**Assigned task**
Print the data below exactly, but only the lines from the one containing "exists r d, mdns_readname m" down to the one containing "(** A packet", inclusive.

Dataset excerpts
[Start of Attachment]
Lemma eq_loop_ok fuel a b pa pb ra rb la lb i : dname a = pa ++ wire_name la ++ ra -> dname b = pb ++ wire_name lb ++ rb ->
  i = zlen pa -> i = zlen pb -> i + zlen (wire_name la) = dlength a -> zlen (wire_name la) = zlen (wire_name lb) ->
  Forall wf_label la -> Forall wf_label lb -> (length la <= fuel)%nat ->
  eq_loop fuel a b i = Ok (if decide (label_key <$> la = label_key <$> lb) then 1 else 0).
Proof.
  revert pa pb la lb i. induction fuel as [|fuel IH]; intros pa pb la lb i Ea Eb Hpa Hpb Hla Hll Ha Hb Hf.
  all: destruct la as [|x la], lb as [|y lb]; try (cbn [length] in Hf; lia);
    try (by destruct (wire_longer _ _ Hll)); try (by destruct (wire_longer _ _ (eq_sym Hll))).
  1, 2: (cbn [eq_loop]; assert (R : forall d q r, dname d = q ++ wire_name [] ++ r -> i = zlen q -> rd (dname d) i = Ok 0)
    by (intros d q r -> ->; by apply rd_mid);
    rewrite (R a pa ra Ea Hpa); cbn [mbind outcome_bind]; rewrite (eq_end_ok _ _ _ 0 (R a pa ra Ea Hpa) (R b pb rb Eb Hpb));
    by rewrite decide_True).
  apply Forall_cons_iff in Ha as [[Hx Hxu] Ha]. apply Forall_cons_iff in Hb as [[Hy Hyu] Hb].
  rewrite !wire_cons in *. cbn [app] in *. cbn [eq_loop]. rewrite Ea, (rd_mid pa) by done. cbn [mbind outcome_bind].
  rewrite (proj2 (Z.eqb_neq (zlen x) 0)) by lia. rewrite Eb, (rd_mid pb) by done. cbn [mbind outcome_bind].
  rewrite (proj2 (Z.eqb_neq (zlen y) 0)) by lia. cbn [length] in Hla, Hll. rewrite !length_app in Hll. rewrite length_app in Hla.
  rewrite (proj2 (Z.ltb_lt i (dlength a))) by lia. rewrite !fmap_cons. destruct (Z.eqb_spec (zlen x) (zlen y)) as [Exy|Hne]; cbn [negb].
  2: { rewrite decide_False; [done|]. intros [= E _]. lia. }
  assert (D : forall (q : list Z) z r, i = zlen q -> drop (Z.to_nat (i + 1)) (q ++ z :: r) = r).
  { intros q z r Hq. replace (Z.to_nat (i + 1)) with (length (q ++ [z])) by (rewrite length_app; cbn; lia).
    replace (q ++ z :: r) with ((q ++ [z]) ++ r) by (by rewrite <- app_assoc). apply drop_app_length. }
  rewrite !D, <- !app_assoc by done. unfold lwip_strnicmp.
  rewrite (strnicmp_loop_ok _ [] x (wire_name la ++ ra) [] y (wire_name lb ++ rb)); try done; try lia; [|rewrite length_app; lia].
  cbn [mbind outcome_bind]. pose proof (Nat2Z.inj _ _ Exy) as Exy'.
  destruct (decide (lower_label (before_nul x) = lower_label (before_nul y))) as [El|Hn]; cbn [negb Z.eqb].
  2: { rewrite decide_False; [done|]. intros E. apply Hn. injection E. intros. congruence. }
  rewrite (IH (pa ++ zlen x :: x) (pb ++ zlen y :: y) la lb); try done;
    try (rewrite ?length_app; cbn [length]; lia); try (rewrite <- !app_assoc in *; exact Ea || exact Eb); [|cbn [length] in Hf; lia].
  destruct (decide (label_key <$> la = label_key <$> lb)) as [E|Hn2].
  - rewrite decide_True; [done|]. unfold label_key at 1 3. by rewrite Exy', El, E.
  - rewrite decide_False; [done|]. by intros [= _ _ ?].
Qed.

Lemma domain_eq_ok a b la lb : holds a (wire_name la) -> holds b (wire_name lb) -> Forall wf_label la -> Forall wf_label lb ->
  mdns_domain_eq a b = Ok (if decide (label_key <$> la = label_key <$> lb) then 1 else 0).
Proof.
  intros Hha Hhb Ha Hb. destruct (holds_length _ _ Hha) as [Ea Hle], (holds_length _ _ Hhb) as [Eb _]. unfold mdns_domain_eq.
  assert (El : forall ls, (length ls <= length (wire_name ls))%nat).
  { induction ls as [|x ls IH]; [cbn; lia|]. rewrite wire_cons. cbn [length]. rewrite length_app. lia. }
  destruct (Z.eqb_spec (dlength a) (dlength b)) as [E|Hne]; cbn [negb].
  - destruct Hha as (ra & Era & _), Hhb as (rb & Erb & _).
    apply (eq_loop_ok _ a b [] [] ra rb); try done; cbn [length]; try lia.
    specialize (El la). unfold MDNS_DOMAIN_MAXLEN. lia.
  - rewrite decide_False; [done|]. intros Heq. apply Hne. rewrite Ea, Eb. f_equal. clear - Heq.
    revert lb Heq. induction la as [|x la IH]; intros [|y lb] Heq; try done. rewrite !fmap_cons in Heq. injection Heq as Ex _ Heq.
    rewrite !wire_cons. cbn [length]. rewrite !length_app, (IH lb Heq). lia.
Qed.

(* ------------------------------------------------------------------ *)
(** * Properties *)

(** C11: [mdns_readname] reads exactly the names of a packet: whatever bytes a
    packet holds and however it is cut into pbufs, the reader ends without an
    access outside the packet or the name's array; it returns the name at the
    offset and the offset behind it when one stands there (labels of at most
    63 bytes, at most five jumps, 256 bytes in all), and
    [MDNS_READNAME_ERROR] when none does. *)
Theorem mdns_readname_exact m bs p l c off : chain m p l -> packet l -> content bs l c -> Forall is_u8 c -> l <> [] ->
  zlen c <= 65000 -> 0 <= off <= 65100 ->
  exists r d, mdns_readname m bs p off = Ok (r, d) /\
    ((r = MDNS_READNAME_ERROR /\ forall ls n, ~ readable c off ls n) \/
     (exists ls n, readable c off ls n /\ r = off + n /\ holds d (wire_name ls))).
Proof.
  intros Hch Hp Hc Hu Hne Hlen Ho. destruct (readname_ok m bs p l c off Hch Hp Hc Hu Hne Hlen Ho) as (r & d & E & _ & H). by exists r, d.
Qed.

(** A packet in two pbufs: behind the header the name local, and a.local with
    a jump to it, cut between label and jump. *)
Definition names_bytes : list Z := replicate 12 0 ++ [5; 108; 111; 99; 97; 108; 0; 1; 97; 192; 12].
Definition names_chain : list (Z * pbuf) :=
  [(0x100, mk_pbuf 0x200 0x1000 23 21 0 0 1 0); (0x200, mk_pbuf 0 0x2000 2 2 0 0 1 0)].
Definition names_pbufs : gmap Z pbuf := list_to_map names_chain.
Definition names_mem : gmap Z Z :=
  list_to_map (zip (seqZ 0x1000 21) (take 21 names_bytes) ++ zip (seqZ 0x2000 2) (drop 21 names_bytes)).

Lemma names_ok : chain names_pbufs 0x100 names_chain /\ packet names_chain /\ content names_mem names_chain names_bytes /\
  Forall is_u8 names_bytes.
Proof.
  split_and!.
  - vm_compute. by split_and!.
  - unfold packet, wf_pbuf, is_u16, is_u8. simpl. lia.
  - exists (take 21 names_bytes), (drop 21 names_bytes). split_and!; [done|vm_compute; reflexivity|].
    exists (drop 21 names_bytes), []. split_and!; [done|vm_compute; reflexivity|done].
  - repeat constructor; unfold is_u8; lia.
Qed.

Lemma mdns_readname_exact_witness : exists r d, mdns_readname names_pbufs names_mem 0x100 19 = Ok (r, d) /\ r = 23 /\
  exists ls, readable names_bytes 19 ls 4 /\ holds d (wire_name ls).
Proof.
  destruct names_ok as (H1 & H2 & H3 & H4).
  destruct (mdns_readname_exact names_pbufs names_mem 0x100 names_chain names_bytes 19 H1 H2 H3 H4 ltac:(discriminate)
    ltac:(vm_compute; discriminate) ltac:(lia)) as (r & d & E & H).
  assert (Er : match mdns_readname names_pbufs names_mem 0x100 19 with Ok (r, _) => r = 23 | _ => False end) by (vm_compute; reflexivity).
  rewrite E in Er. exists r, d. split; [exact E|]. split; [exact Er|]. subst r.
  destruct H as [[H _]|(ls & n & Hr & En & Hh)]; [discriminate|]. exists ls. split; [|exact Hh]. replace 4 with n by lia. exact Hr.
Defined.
[End of Attachment]
**Result of the task**
  exists r d, mdns_readname m bs p off = Ok (r, d) /\
    ((r = MDNS_READNAME_ERROR /\ forall ls n, ~ readable c off ls n) \/
     (exists ls n, readable c off ls n /\ r = off + n /\ holds d (wire_name ls))).
Proof.
  intros Hch Hp Hc Hu Hne Hlen Ho. destruct (readname_ok m bs p l c off Hch Hp Hc Hu Hne Hlen Ho) as (r & d & E & _ & H). by exists r, d.
Qed.

(** A packet in two pbufs: behind the header the name local, and a.local with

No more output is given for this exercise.